• We are sorry, but NCBI web applications do not support your browser and may not function properly. More information
Logo of narLink to Publisher's site
Nucleic Acids Res. Jan 1, 2004; 32(Database issue): D443–D448.
PMCID: PMC308873

The aMAZE LightBench: a web interface to a relational database of cellular processes

Abstract

The aMAZE LightBench (http://www.amaze.ulb.ac.be/) is a web interface to the aMAZE relational database, which contains information on gene expression, catalysed chemical reactions, regulatory interactions, protein assembly, as well as metabolic and signal transduction pathways. It allows the user to browse the information in an intuitive way, which also reflects the underlying data model. Moreover links are provided to literature references, and whenever appropriate, to external databases.

INTRODUCTION

With over 100 completely sequenced genomes available today the major challenge of present-day biology is to interpret this information in terms of the biological function of the constituent genes. This requires the characterization of not only the function of individual genes or proteins, but also the myriad physical and functional interactions in which they participate. These interactions can be viewed as forming a vast network of cellular processes, which include meta bolic pathways, signal transduction cascades and regulatory networks.

Public databases such as Swiss-Prot (1) or InterPro (2) are rich sources of information on function, but they store it mostly in text form, not readily amenable to computer analysis. Efforts have therefore been undertaken to develop more specialized databases for representing information on cellular processes and interactions [see (3) for a recent review]. Some of these databases focus primarily on protein–protein interactions [DIP (4), BIND (5), MINT (6)], on gene regulations [TRANSFAC (7), RegulonDB (8)] or on signal transduction [CSNDB (9) and TRANSPATH (10)]. Other widely used resources, such as KEGG/LIGANDS (11), EcoCyc (12) and WIT (13), originally specializing in metabolic pathways, now also provide information on gene regulation, transport and signal transduction. A more recent effort, the Genome KnowledgeBase (http://www.genomeknowledge.org) handles several different types of pathways.

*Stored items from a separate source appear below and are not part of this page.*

(* ===== verification/VirtioPci.v ===== *)
(** * The virtio-pci transport

    Model of [ternvale-devices/src/virtio/pci.rs], [pci/common.rs] and
    [pci/caps.rs]: one PCI function per virtio device, its vendor capabilities,
    the common configuration structure over [VirtioCore], the ISR, device and
    notify regions of BAR 0, the [pci_cfg] window that reaches BAR 0 through
    config space, and the optional MSI-X table.

    The MSI-X table accessors may panic in principle, so BAR accesses return an
    option; [VirtioPci_PciFunction] keeps the old state there, a case the
    invariant excludes ([bar_access_ok]).  The interrupt hook refreshes
    the function's INTx pin; [hooked] runs it after an operation that called
    it.  Traces and warnings are not modelled. *)

From stdpp Require Import strings pretty.
From S2P Require Import Prelude Windows Platform MmioBus PciConfig PciIntx PciMsix PciBus.
From S2P Require Import VirtioQueue VirtioIrq VirtioCore VirtioMmio.

(** ** BAR layout and capabilities ([pci/caps.rs]) *)

Definition CAP_VENDOR : Z := 0x09.
Definition CFG_COMMON : Z := 1.
Definition CFG_NOTIFY : Z := 2.
Definition CFG_ISR : Z := 3.
Definition CFG_DEVICE : Z := 4.
Definition CFG_PCI : Z := 5.
Definition BAR : Z := 0.
Definition COMMON_OFFSET : Z := 0x0000.
Definition ISR_OFFSET : Z := 0x1000.
Definition DEVICE_OFFSET : Z := 0x2000.
Definition NOTIFY_OFFSET : Z := 0x3000.
Definition REGION_SIZE : Z := 0x1000.
Definition NOTIFY_MULTIPLIER : Z := 4.
Definition MSIX_TABLE_OFFSET : Z := 0x4000.
Definition MSIX_PBA_OFFSET : Z := 0x5000.
Definition BAR_SIZE : Z := 0x4000.
Definition BAR_SIZE_MSIX : Z := 0x8000.
Definition MSIX_NO_VECTOR : Z := 0xffff.

(** [PciCfgCap]: the offset of the capability. *)
Definition PciCfgCap : Type := nat.
Definition cap_data (cap : PciCfgCap) : nat := cap + 16.
Definition window (cap : PciCfgCap) (config : ConfigSpace) : Z * Z * Z :=
  (default 0 (head (bytes config (cap + 4) 1)), u32_at config (cap + 8), u32_at config (cap + 12)).

Definition body (cfg_type cap_len offset length : Z) : list Z :=
  [cap_len; cfg_type; BAR; 0; 0; 0] ++ le_bytes 4 (wrap 32 offset) ++ le_bytes 4 (wrap 32 length).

The aMAZE database has been developed with the goal of providing a rich enough source of information on interactions and processes for the bench biologist, while at the same time enabling complex analyses, surveys and links to dynamic simulation packages [i.e. GEPASI (14)]. The aMAZE data model (3,15) embodies general rules for associating individual biological entities and interactions into large complex networks describing many different types of cellular processes.

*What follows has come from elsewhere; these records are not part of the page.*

Lemma write_in_sync size v h w v' :
  Z.of_nat size < 2 ^ 64 - 1 -> guest_write w -> flash_ok size v -> h_pwrite h = None -> in_sync v ->
  one_write h v w = Some v' -> in_sync v'.
Proof.
  intros Hn Hw [H1 H2 H3] Hh Hs. destruct w as [[offset sz] val]. destruct Hw as [Ho Hsz].
  cbn [one_write]. unfold flash_write. rewrite <- H2 in H1, Hn.
  destruct (cfi_write_ok (v_cfi v) (v_storage v) offset sz val Hsz Ho Hn H3 H1) as (f & st & r & -> & _ & Hst).
  cbn [mbind option_bind]. intros [= <-]. set (v1 := match r with Ok (Some changed) => _ | _ => _ end).
  destruct (sync_window_fields h v1) as (E1 & _ & E3 & _). unfold in_sync. rewrite E1, E3. unfold v1.
  destruct r as [[ch|]|]; cbn [stored] in Hst.
  - destruct Hst as (bs & _ & B1 & B2 & B3 & B4). by apply (persist_sync h v st ch bs).
  - by subst.
  - by subst.
Qed.

Lemma open_ok h file size v :
  Forall (fits 8) file -> with_size h file size = Some v -> flash_ok size v /\ in_sync v.
Proof.
  intros Hf. unfold with_size, nvram_open. rewrite length_replicate.
  destruct (Nat.ltb_spec size (length file)); [done|]. cbn [mbind option_bind].
  assert (Hsz : length (file ++ drop (length file) (replicate size 0)) = size).
  { rewrite length_app, length_drop, length_replicate. lia. }
  destruct (try_sync_window h _) as [v'|] eqn:E; [|done]. intros [= <-].
  unfold try_sync_window in E. repeat case_match; simplify_eq/=; (split;
    [split; cbn; [by split|done|apply Forall_app_2; [done|]; apply Forall_drop; by apply Forall_replicate]
    |unfold in_sync; cbn [v_storage v_file with_mapped]; rewrite Hsz; unfold nvram_open; rewrite length_replicate;
     destruct (Nat.ltb_spec size (length file)); [lia|done]]).
Qed.

(** C37: The variable store survives a restart: for any sequence of guest
    writes to the flash (commands, programs, erases, malformed ones) on a bank
    opened over any file, with the file writes succeeding and whatever the
    window calls do, nothing panics and opening a new bank over the resulting
    file gives exactly the current contents. *)
Theorem nvram_roundtrip (h : Host) (file : list Z) (size : nat) (v : VarsFlash) (ws : list (Host * (Z * Z * Z))) :
  Z.of_nat size < 2 ^ 64 - 1 -> Forall (fits 8) file -> with_size h file size = Some v ->
  Forall (fun hw => h_pwrite hw.1 = None /\ guest_write hw.2) ws ->
  exists v', flash_run v ws = Some v' /\ flash_ok size v' /\
    nvram_open (v_file v') (replicate size 0) = Some (v_storage v').
Proof.
  intros Hn Hf Hv Hws. destruct (open_ok h file size v Hf Hv) as [Hok Hs]. clear Hv Hf.
  assert (G : exists v', flash_run v ws = Some v' /\ flash_ok size v' /\ in_sync v').
  { revert v Hok Hs. induction Hws as [|[h' w] ws [Hh Hw] _ IH]; intros v Hok Hs; [by exists v|].
    cbn [flash_run]. destruct (flash_write_ok size v h' w Hn Hw Hok) as (v1 & E & Hv1 & _). rewrite E.
    cbn [mbind option_bind]. apply IH; [done|]. exact (write_in_sync size v h' w v1 Hn Hw Hok Hh Hs E). }
  destruct G as (v' & E & Hok' & Hs'). exists v'. split; [done|]. split; [done|].
  unfold in_sync in Hs'. by rewrite (fk_len _ _ Hok') in Hs'.
Qed.

Lemma flash_run_app v ws1 ws2 : flash_run v (ws1 ++ ws2) = v' ← flash_run v ws1; flash_run v' ws2.
Proof.
  revert v. induction ws1 as [|[h w] ws1 IH]; intros v; [done|]. cbn [flash_run app].
  destruct (one_write h v w); [apply IH|done].
Qed.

Here we present the aMAZE LightBench (http://www.amaze.ulb.ac.be/). This is a web interface to the aMAZE relational database, which enables browsing of and navigation through the information currently stored in the database. This information pertains to chemical reactions, genes and enzymes involved in metabolic pathways and the transcriptional regulation of the corresponding genes (see Fig. Fig.1).1). In addition, access is provided to information on protein–protein interactions and protein modification involved in a number of signal transduction pathways. The information on all the metabolic pathways, transcriptional regulation and signal transduction pathways has been expert curated from the scientific literature. Access to the aMAZE database is free for all and the information herein is available in downloadable form.

Figure 1
Overview of the different types of objects accessible through the aMAZE LightBench; this is the web image that provides a first way of accessing and interrogating the database.

THE AMAZE DATA MODEL

The aMAZE LightBench enables browsing the information in an intuitive way, which reflects both the underlying data model and biological knowledge. The aMAZE model has been described in detail previously (3,15), and is therefore only briefly summarized here.

This model comprises two basic classes of objects: Biochemical Entities and Biochemical Interactions. The first represents physical entities (protein, gene, compound, etc.), with attributes pertaining to structural properties (e.g. gene position on the chromosome). The second represents molecular activities, which can be of several types. One type is Entity Processing, which are Biochemical Interactions having Biochemical Entities as input and as output (chemical reaction, protein–protein interaction are examples of Entity Processing). The other type is Control, which are Biochemical Interactions having a Biochemical Entity as input and another Biochemical Interaction as output (e.g. a catalysis is a Control Biochemical Interaction between a protein and a reaction).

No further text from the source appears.